The Ghost Fleet - Diving Truk Lagoon 幽灵舰队:潜入楚克泻湖
Eighty years ago the most powerful naval base in the Pacific sank in two days. This is what is left of it. 八十年前,太平洋上最强大的海军基地在两天内沉入海底。这是它留下的样子。
The dive at the top of the list 潜水愿望单上的头号目的地
Every wreck diver keeps a list. At the very top of mine, underlined for years, was a single name: Truk Lagoon.
In December 2025 I finally went - eight days and seven nights with Masters Liveaboard out of Chuuk, Christmas spent at anchor above a sunken fleet. This was the dive I had been saving up for: saving up skill, saving up nerve, saving up anticipation across most of a diving life. It did not disappoint. Almost nothing in diving ever fully lives up to its legend. This did.

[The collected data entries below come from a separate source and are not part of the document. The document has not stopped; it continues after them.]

Lemma wp_IsTimedOut s ct st w (Post : bool -> world -> Prop) :
  (forall tr b w',
    let now := RtspSession.to_seconds (a_ret (kernel_answer tr SysSteadyClock)) in
    let limit := idle_limit s ct st in
    (b = true <-> 0 < limit /\ last_activity_sec_ s + limit <= now) -> Post b w') ->
  wp (RtspSession.IsTimedOut s ct st) Post w.
Proof.
  intros HP. unfold RtspSession.IsTimedOut.
  assert (match state_ s with
    | SessionState.kInit | SessionState.kOptionsSent | SessionState.kDescribeSent => ct
    | _ => st
    end = idle_limit s ct st) as -> by (unfold idle_limit; by destruct (state_ s)).
  destruct (Z.leb_spec (idle_limit s ct st) 0); wp_steps;
    apply (HP (w_trace w)); [by split; [|lia]|]. rewrite Z.leb_le. lia.
Qed.

(** Forwarding over UDP sends one datagram, the packet, from the RTP or the
    RTCP socket to the corresponding client address, and leaves the connection
    alone; the kernel's refusal is reported, as resource exhaustion when it would
    block. *)
Theorem ForwardRtp_udp s p m w :
  let rtp := stream_index p =? 0 in
  let fd := if rtp then udp_rtp_fd_ s else udp_rtcp_fd_ s in
  let addr := if rtp then client_rtp_addr_ s else client_rtcp_addr_ s in
  is_udp_ s = true -> 0 <= fd -> data p = Some m -> 0 < plen p <= len m ->
  wp (RtspSession.ForwardRtp s p) (fun '(st, s') w' =>
    conn_ s' = conn_ s /\ state_ s' = state_ s /\
    exists now a,
      w_trace w' = w_trace w ++ [(SysSteadyClock, now);
        (SysSendto fd (ztake (plen p) m) addr, a)] /\
      last_activity_sec_ s' = RtspSession.to_seconds (a_ret now) /\
      (Status.ok st = true <-> 0 <= a_ret a)) w.
Proof.
  intros rtp fd addr Hu Hfd Hm Hp. unfold RtspSession.ForwardRtp, RtspSession.UpdateActivity.
  wp_steps. cbn [is_udp_ RtspSession.with_activity]. rewrite Hu.
  set (ep := RtspSession.udp_endpoint _ p).
  assert (Hep : ep_fd ep = fd /\ ep_addr ep = addr)
    by (unfold ep, RtspSession.udp_endpoint, fd, addr, rtp; by destruct (stream_index p =? 0)).
  destruct Hep as [He1 He2]. wp_step. unfold RtpForwarder.ForwardUdp. rewrite He1, He2, Hm.
  rewrite (proj2 (Z.ltb_ge fd 0)), (proj2 (Z.eqb_neq (plen p) 0)) by lia. wp_step.
  eapply wp_ub; [apply mem_read_Some; lia|]. rewrite (zdrop_0 0) by lia. wp_steps.
  destruct (Z.ltb_spec (a_ret (kernel_answer (w_trace (after w SysSteadyClock))
    (SysSendto fd (ztake (plen p) m) addr))) 0);
    [wp_steps; destruct (Connection.would_block _)|]; wp_steps;
    (split; [done|]; split; [done|]; do 2 eexists; rewrite !trace_after;
     split; [by rewrite <-app_assoc|]; split; [done|]); rewrite ?trace_after in *.
  - split; [discriminate|lia].
  - split; [discriminate|lia].
  - split; [done|by intros].
Qed.
End facts.

(** Session identifiers are distinct.  Two sessions with different sequence
    numbers get different identifiers as long as their creation times have the
    same number of hexadecimal digits. *)
Theorem GenerateSessionId_distinct `{K : Kernel} seq1 seq2 w1 w2 id1 id2 w1' w2' :
  let digits w := len (to_hex (u64 (a_ret (kernel_answer (w_trace w) SysSystemClock)))) in
  0 <= seq1 < 2 ^ 64 -> 0 <= seq2 < 2 ^ 64 -> seq1 <> seq2 -> digits w1 = digits w2 ->
  RtspSession.GenerateSessionId seq1 w1 = Done id1 w1' ->
  RtspSession.GenerateSessionId seq2 w2 = Done id2 w2' -> id1 <> id2.
Proof.
  intros digits H1 H2 Hne Hd Hr1 Hr2.
  assert (Hid : forall seq w id w', RtspSession.GenerateSessionId seq w = Done id w' ->
    id = to_hex (u64 (a_ret (kernel_answer (w_trace w) SysSystemClock))) ++ to_hex seq).
  { intros seq w id w' H. cbv [RtspSession.GenerateSessionId mbind M_bind mret M_ret sys] in H.
    by simplify_eq. }
  rewrite (Hid _ _ _ _ Hr1), (Hid _ _ _ _ Hr2). intros Heq.
  apply app_inj_1 in Heq as [_ Heq]; [by apply to_hex_inj in Heq|].
  unfold digits, len in Hd. lia.
Qed.

(** Without that proviso two identifiers can agree: the two numbers are printed
    without a separator. *)
Example session_id_collision : to_hex 1 ++ to_hex 17 = to_hex 17 ++ to_hex 1.
Proof. reflexivity. Qed.

(** ** Witnesses *)

Definition sample_session : rtsp_session ring_buffer :=
  mkRtspSession sample_conn SessionState.kInit (lit "ab") [] [] false (-1) (-1)
    sockaddr_zero sockaddr_zero 0.

Definition udp_session : rtsp_session ring_buffer :=
  mkRtspSession sample_conn SessionState.kPlaying (lit "ab") [] [] true 8 9
    sockaddr_zero sockaddr_zero 0.

Definition sample_request (m : RtspMethod) (t : TransportInfo) : RtspRequest :=
  mkRtspRequest m (lit "rtsp://h/s") kRtspVersion 2 [] [] t.

Lemma sample_session_open : session_open sample_session.
Proof. split; [apply sample_conn_wf|reflexivity]. Defined.

Lemma HandleRequest_protocol_witness :
  let r := sample_request kPlay TransportInfo_init in
  wp (RtspSession.HandleRequest (K := sample_kernel accepting) [] sample_session r)
    (fun '(st, s') w' => st = Status.Ok /\ state_ s' = SessionState.kPlaying) world0.
Proof.
  intros r. eapply wp_mono.
  - apply (HandleRequest_protocol (K := sample_kernel accepting) [] sample_session r world0);
      [apply sample_session_open|discriminate|reflexivity].
  - intros [st s'] w' (H1 & H2 & _). split; [exact H1|exact H2].
Defined.

Lemma HandleSetup_tcp_witness :
  let r := sample_request kSetup (mkTransportInfo false true 0 0 0 0 2 3) in
  wp (RtspSession.HandleSetup (K := sample_kernel accepting) sample_session r)
    (fun '(st, s') w' => st = Status.Ok /\ state_ s' = SessionState.kSetupSent) world0.
Proof.
  intros r. eapply wp_mono.
  - apply (HandleSetup_tcp (K := sample_kernel accepting) sample_session r world0);
      [apply sample_session_open|reflexivity|reflexivity|reflexivity].
  - intros [st s'] w' (H1 & H2 & _). split; [exact H1|exact H2].
Defined.

(** The kernel makes sockets 8 and 9 and knows the client's host. *)
Definition with_sockets : list event -> syscall -> answer := fun tr c =>
  match c with
  | SysSocket _ _ _ => returns (8 + net 8 tr)
  | SysGetpeername _ => mkAnswer 0 0 [] (mkSockaddr AF_INET 99 7) []
  | _ => accepting tr c
  end.

Lemma HandleSetup_udp_outcome_witness :
  let r := sample_request kSetup (mkTransportInfo true false 5000 5001 0 0 0 0) in
  wp (RtspSession.HandleSetup (K := sample_kernel with_sockets) sample_session r)
    (fun '(st, s') w' => session_open s' /\ udp_rtp_fd_ s' = 8 /\ udp_rtcp_fd_ s' = 9 /\
      client_rtp_addr_ s' = mkSockaddr AF_INET (htons 5000) 7 /\
      net 8 (w_trace w') = 1 /\ net 9 (w_trace w') = 1) world0.
Proof.
  intros r.
  pose proof (HandleSetup_udp_outcome (K := sample_kernel with_sockets) sample_session r world0
    sample_session_open eq_refl eq_refl) as H.
  assert (Hrun : wp (RtspSession.HandleSetup (K := sample_kernel with_sockets) sample_session r)
    (fun '(st, s') w' => udp_rtp_fd_ s' = 8 /\ udp_rtcp_fd_ s' = 9 /\
      client_rtp_addr_ s' = mkSockaddr AF_INET (htons 5000) 7 /\
      net 8 (w_trace w') = 1 /\ net 9 (w_trace w') = 1) world0)
    by (vm_compute; by repeat split).
  unfold wp in *. destruct (RtspSession.HandleSetup _ _ _) as [[st s'] w'|]; [|done].
  destruct H as (H & _). split; [exact H|exact Hrun].
Defined.

Lemma ForwardRtp_udp_witness :
  wp (RtspSession.ForwardRtp (K := sample_kernel accepting) udp_session
    (mkRtpPacket (Some (lit "rtp")) 3 0)) (fun '(st, s') w' =>
    exists now a, w_trace w' = w_trace world0 ++ [(SysSteadyClock, now);
        (SysSendto 8 (ztake 3 (lit "rtp")) sockaddr_zero, a)]) world0.
Proof.
  eapply wp_mono.
  - apply (ForwardRtp_udp (K := sample_kernel accepting) udp_session
      (mkRtpPacket (Some (lit "rtp")) 3 0) (lit "rtp") world0);
      [reflexivity|vm_compute; discriminate|reflexivity
      |vm_compute; split; [reflexivity|discriminate]].
  - intros [st s'] w' (_ & _ & now & a & H & _). exists now, a. exact H.
Defined.

(** A kernel whose clock shows [ms]. *)
Definition clock_at (ms : Z) : list event -> syscall -> answer := fun _ _ => returns ms.

Lemma GenerateSessionId_distinct_witness :
  let K := sample_kernel (clock_at 1700000000000) in
  exists id1 id2 w1 w2,
    RtspSession.GenerateSessionId (K := K) 0 world0 = Done id1 w1 /\
    RtspSession.GenerateSessionId (K := K) 1 world0 = Done id2 w2 /\ id1 <> id2.
Proof.
  intros K. do 4 eexists. split; [reflexivity|]. split; [reflexivity|].
  eapply (GenerateSessionId_distinct (K := K) 0 1 world0 world0);
    [vm_compute; split; [discriminate|reflexivity]|vm_compute; split; [discriminate|reflexivity]
    |discriminate|reflexivity|reflexivity|reflexivity].
Defined.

Truk Lagoon (the wartime spelling was Truk; the modern name is Chuuk) is a vast atoll in the Federated States of Micronesia: a ring of reef some sixty kilometres across, enclosing a sheltered lagoon big enough to hide a navy. During the Second World War it did exactly that. The Allies called it "the Gibraltar of the Pacific." Today it is something else entirely: the largest ship graveyard on Earth.
每个沉船潜水员心里都有一张清单。我那张清单的最顶端,被反复划线、惦记了许多年的,只有一个名字:特鲁克泻湖。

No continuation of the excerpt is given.